I remember my first assignment at university. I had to write an essay on Alexander Pope’s The Rape of the Lock, a satirical epic poem. As this was my first proper grown up essay (A level and GCSE essays being childish) I pulled out every single multi-syllabic word I knew. Things weren’t just contrasted, they were juxtaposed. The word conflaburation may have made it in there and that’s not an actual word. 

I was, in short, trying to sound as smart as I could. But it didn’t work, and I got a much lower grade than became my normal range later on.

Why, because I was hiding the fact I didn’t much have to say behind the language.

Which, as a recent study shows, using jargon to try to sound smart is actually more likely to indicate your own insecurity about how smart you actually are.

Adam Grant, the organisational psychologist, recently shared this tweet:

And honestly I wasn’t surprised to hear this. It’s another example of academia proving something we probably all suspected already. Imagine you’re listening to someone who has filled their speech with unrecognisable technical and jargonistic words.

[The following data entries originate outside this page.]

(* ===== verification/OutputProcessor.v ===== *)
(** * From engine outputs to request outputs

    [vllm/v1/engine/output_processor.py] and [parallel_sampling.py]: the front end keeps a
    state per request, detokenizes what the engine core sends, merges the children of a
    parallel-sampling request and hands the results to the callers, as a list or through
    a collector per request.  Parents and collectors are shared objects, so they live in
    stores and are reached by address.  Statistics and tracing are left
    out; that a request has a logprobs processor is that it has a detokenizer, and what this
    processor does is in Logprobs.v. *)

From stdpp Require Import base list gmap strings pretty.
From Stdlib Require Import ZArith Lia.
From S2P Require Import Prelude Request Scheduler Detokenizer.
Local Open Scope Z_scope.

(** ** Any tokenizer *)

Inductive Tokenizer (St : Type) := FastTok (t : FastTokenizer St) | SlowTok (t : SlowTokenizer).
Arguments FastTok {St}.
Arguments SlowTok {St}.

Abbreviation AnyDecoder St := (FastDecoder St + SlowDecoder)%type.

Definition run_inl {A B X} (m : M A X) (a : A) : res X * (A + B) := let '(r, a') := m a in (r, inl a').
Definition run_inr {A B X} (m : M B X) (b : B) : res X * (A + B) := let '(r, b') := m b in (r, inr b').

#[export] Instance any_decoder {St} : Decoder (AnyDecoder St) := {|
  decode_next ids t d := match d with inl f => run_inl (decode_next ids t) f | inr s => run_inr (decode_next ids t) s end;
  prompt_part d := match d with inl f => prompt_part f | inr s => prompt_part s end
|}.

#[export] Instance any_decoder_laws {St} : DecoderLaws (AnyDecoder St).
Proof.
  intros ids t [f|s].
  - pose proof (law_prompt_part ids t f) as Hp. unfold decode_next at 1, any_decoder, run_inl.
    destruct (decode_next ids t f). exact Hp.
  - pose proof (law_prompt_part ids t s) as Hp. unfold decode_next at 1, any_decoder, run_inr.
    destruct (decode_next ids t s). exact Hp.
Qed.

Definition map_decoder {D D'} (f : D → D') (s : Detokenizer D) : Detokenizer D' :=
  mkDetok (token_ids s) (stop s) (dt_min_tokens s) (include_stop_str_in_output s) (stop_buffer_length s)
    (_last_output_text_offset s) (output_text s) (f (decoder s)).

(** ** Requests and outputs *)

(** The part of [EngineCoreRequest] that concerns the output. *)
Record EngineCoreRequest := mkCoreRequest {
  cr_request_id : string;
  cr_external_req_id : option string;
  cr_prompt_token_ids : option (list Z);
  cr_prompt_embeds : option (list (list Z));
  cr_sampling_params : option OutputParams;
  cr_pooling_output_kind : option RequestOutputKind;
  cr_resumable : bool
}.

(** A stop reason of the engine, or a stop string. *)
Inductive OutputStopReason := EngineStop (r : StopReason) | TextStop (s : text).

Now be honest, how often do you get a niggling feeling that they don’t actually know what they’re talking about?

I find it happens a lot with technology like Cloud and Blockchain – if you understand the basics of how either works, you know enough to know that phrases like “just put in on the blockchain” don’t really make sense. Now I don’t claim to be an expert in either of these, but I know enough to recognise when someone is just using the words without understanding what they mean.

It’s also something I’ve seen when non-technical people are trying to explain problems that the technical team that reports to them have said. They just parrot the complaint, without asking what it actually means, and then when asked by a listener to explain just what it is that is wrong, they flounder, and often have to go back to their team for more information.

This doesn’t make them look good, it makes look somewhat inept – because even if it’s not your responsibility to understand the ins and outs of the entirety of the problem, you should know enough to be able to explain it in plain language and not just repeat an incomprehensible list of jargon.

So what can we do? Well, try to ditch as much jargon as you can from your everyday language. Or if some jargon is unavoidable, check before using certain words. Many people don’t like to admit they don’t know what a word means, it makes them feel less powerful, so including a simple explanation the first time you use a piece of jargon to make sure everyone understands what you mean, is both considerate and inclusive.

If you’re working on a project with a lot of abbreviations and jargon creating and maintaining and project dictionary somewhere everyone can access it is also helpful. It makes sure that everyone can be in on the in-group language, and that no one is using terms they don’t understand.